EXERCISE:
Which lines in the entries below contain the string "then"? Show each of them in full.
EXCERPTED DATA: Begin
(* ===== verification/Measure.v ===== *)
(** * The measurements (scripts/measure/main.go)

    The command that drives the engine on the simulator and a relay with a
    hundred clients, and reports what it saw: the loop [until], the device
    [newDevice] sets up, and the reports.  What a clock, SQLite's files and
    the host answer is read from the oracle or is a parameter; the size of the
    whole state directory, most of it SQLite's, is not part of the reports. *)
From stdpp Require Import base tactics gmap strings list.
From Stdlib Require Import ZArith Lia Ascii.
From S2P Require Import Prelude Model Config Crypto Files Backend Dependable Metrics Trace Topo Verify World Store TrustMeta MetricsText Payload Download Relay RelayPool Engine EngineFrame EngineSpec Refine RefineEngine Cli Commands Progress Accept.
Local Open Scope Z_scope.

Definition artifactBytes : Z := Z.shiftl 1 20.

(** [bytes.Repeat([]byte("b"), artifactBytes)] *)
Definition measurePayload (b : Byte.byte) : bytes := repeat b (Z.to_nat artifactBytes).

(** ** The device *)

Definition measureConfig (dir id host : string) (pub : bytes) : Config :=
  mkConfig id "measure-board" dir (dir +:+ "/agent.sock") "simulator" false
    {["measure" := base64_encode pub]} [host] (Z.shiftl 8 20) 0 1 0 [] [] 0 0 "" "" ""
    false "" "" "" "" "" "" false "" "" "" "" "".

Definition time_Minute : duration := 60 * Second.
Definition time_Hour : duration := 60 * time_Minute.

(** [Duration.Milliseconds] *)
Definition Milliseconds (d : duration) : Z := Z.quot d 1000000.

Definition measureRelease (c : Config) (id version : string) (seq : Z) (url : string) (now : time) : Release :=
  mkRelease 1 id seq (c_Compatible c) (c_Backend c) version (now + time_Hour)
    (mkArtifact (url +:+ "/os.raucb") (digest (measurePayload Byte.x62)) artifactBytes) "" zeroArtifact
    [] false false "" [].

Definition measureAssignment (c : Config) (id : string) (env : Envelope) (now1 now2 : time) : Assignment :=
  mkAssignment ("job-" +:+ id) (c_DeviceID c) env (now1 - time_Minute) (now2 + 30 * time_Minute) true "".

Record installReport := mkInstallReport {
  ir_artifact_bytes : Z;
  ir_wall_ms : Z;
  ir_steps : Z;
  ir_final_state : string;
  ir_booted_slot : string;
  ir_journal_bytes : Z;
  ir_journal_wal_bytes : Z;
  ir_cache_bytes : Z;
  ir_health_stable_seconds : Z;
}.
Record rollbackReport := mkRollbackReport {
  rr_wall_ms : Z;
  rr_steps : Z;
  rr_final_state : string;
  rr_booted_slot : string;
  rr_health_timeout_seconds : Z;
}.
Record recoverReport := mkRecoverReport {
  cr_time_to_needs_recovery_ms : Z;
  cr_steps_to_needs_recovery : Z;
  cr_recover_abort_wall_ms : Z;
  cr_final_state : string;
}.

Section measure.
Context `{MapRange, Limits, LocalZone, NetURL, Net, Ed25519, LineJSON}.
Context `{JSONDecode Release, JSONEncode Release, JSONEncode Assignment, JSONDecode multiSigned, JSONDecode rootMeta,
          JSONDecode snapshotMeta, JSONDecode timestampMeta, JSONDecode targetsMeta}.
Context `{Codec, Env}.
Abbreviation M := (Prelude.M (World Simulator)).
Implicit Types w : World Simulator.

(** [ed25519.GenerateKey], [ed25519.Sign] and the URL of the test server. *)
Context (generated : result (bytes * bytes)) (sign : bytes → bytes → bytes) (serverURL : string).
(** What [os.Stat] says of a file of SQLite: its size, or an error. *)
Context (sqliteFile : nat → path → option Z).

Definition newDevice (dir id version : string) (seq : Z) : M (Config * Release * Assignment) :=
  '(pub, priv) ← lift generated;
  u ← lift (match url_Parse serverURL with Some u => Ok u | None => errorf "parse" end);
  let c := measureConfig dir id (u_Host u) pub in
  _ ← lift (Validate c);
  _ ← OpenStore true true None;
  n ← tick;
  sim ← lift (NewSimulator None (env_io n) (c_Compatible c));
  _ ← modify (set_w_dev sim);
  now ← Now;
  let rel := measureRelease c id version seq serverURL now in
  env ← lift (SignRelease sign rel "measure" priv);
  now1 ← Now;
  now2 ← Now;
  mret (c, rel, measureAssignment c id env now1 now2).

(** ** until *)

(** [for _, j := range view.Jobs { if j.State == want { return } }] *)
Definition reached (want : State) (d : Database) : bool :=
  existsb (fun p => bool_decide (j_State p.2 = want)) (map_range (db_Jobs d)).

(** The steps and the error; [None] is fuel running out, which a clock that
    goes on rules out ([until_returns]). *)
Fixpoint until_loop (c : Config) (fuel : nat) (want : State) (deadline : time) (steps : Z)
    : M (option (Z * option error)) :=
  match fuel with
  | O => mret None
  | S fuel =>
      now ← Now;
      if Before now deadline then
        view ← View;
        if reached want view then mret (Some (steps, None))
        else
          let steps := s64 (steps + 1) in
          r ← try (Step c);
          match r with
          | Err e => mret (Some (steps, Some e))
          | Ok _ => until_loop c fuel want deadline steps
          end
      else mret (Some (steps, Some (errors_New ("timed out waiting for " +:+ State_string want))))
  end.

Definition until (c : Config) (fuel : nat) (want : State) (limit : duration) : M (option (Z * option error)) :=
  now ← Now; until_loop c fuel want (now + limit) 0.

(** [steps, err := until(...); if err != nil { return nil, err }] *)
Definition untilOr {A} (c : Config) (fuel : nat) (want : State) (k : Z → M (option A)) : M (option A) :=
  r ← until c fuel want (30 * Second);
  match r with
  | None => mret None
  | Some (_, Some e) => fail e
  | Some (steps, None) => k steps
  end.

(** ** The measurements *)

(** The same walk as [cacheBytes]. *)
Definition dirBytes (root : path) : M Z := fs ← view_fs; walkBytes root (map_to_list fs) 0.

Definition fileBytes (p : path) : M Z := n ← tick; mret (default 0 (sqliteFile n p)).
EXCERPTED DATA: End
EXCERPTED DATA: Begin
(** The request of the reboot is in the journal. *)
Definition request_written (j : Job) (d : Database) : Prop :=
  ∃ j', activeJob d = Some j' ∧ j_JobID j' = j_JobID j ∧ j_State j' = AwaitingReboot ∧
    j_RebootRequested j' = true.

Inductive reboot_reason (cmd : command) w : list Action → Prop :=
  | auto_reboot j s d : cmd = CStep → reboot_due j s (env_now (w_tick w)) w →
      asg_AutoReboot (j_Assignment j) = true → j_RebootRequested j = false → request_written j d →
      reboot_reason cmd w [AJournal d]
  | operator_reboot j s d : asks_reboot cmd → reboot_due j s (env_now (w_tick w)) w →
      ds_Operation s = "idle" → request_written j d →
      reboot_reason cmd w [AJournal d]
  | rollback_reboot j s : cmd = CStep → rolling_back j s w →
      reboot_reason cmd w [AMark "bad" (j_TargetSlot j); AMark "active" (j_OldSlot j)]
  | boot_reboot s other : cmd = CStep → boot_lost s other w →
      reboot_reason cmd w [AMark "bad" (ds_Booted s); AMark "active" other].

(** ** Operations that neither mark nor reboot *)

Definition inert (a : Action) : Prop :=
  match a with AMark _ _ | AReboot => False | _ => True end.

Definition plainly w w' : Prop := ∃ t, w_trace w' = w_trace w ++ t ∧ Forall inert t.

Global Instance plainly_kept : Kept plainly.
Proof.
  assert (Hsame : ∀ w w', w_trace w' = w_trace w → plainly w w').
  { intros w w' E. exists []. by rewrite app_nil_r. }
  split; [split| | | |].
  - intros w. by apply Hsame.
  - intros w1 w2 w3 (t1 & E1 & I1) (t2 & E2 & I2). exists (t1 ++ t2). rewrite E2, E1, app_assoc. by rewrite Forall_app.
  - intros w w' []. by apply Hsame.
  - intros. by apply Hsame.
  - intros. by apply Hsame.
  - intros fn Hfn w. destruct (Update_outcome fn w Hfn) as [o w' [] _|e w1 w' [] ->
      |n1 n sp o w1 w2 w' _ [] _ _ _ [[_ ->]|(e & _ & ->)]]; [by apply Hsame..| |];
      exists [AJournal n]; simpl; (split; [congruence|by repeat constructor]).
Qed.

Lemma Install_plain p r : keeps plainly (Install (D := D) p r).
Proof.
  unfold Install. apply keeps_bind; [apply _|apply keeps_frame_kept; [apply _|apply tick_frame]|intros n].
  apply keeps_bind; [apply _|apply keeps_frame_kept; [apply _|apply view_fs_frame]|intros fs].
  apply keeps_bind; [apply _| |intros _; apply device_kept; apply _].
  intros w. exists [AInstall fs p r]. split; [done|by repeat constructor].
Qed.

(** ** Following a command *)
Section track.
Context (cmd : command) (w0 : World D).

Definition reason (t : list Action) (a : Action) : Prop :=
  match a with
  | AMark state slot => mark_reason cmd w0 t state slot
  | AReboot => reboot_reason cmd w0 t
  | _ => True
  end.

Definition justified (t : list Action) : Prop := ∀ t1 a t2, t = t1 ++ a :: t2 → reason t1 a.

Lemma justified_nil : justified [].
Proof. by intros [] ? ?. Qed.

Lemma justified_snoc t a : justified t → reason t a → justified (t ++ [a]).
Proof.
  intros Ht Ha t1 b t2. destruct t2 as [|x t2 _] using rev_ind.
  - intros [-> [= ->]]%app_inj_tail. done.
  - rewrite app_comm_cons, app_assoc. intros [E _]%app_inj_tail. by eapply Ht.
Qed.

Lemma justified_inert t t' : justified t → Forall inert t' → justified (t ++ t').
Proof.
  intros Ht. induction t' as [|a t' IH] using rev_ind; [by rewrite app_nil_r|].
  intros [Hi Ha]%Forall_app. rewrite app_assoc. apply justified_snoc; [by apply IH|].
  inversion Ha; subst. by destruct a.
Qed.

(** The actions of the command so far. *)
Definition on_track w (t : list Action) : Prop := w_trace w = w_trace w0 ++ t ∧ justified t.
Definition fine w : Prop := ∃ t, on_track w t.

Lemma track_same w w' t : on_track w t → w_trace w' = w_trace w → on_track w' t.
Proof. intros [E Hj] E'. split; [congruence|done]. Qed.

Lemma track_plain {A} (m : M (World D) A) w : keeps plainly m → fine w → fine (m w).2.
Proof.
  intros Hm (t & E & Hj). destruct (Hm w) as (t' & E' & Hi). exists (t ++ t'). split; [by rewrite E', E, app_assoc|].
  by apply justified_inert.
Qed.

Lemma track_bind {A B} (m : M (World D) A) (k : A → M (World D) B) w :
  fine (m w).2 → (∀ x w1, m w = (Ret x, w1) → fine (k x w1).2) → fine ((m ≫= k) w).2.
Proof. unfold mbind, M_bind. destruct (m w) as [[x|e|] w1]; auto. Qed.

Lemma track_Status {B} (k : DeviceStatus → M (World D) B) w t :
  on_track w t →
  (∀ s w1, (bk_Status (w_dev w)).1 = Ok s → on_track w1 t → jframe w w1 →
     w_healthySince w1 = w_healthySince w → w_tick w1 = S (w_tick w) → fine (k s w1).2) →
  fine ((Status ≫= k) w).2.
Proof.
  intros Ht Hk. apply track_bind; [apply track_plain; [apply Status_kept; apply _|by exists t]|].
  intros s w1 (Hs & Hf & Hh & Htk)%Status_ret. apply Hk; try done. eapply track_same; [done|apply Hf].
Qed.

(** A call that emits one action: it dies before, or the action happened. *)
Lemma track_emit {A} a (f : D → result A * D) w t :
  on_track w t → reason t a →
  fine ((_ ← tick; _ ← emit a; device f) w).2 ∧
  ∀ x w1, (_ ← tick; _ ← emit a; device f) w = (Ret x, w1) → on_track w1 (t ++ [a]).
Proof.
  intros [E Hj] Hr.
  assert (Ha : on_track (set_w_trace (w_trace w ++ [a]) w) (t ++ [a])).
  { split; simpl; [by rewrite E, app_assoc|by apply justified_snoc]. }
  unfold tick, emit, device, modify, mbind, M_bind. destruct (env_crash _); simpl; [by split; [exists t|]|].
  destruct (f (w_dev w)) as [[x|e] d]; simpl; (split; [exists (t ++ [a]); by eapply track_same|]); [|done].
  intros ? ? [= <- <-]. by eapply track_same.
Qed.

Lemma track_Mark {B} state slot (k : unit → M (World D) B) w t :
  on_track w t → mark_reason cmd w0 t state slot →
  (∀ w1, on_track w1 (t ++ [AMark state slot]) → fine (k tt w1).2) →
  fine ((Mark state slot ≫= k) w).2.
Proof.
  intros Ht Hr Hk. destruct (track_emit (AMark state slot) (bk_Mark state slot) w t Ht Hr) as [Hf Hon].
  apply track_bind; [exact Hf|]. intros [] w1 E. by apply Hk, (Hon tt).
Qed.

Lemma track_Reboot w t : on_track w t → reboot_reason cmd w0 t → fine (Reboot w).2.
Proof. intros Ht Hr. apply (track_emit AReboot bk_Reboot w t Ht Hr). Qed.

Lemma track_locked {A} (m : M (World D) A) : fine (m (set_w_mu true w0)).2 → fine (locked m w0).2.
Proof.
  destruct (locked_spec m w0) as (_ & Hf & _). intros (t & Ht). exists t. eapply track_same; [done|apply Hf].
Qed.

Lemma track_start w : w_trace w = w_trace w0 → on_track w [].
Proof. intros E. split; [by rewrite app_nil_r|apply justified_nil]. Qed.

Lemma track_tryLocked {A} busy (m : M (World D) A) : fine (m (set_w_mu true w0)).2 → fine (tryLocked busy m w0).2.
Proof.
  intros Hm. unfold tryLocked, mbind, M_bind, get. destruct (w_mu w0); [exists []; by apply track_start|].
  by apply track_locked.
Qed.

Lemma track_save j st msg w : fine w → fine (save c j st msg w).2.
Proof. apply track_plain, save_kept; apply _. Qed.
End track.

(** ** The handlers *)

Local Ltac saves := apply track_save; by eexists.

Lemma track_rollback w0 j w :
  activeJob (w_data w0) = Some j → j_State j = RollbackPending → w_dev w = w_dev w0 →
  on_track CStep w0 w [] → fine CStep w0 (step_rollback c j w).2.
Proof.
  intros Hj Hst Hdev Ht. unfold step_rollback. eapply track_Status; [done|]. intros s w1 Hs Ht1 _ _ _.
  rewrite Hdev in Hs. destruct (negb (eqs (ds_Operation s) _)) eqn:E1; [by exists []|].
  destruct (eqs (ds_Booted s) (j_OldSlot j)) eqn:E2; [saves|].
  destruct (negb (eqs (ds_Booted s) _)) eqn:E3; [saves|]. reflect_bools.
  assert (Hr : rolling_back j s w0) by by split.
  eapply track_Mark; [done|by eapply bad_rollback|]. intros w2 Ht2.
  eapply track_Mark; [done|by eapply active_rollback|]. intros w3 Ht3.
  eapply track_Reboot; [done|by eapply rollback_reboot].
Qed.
EXCERPTED DATA: End
THE COMPLETED TASK:
      if Before now deadline then
        if reached want view then mret (Some (steps, None))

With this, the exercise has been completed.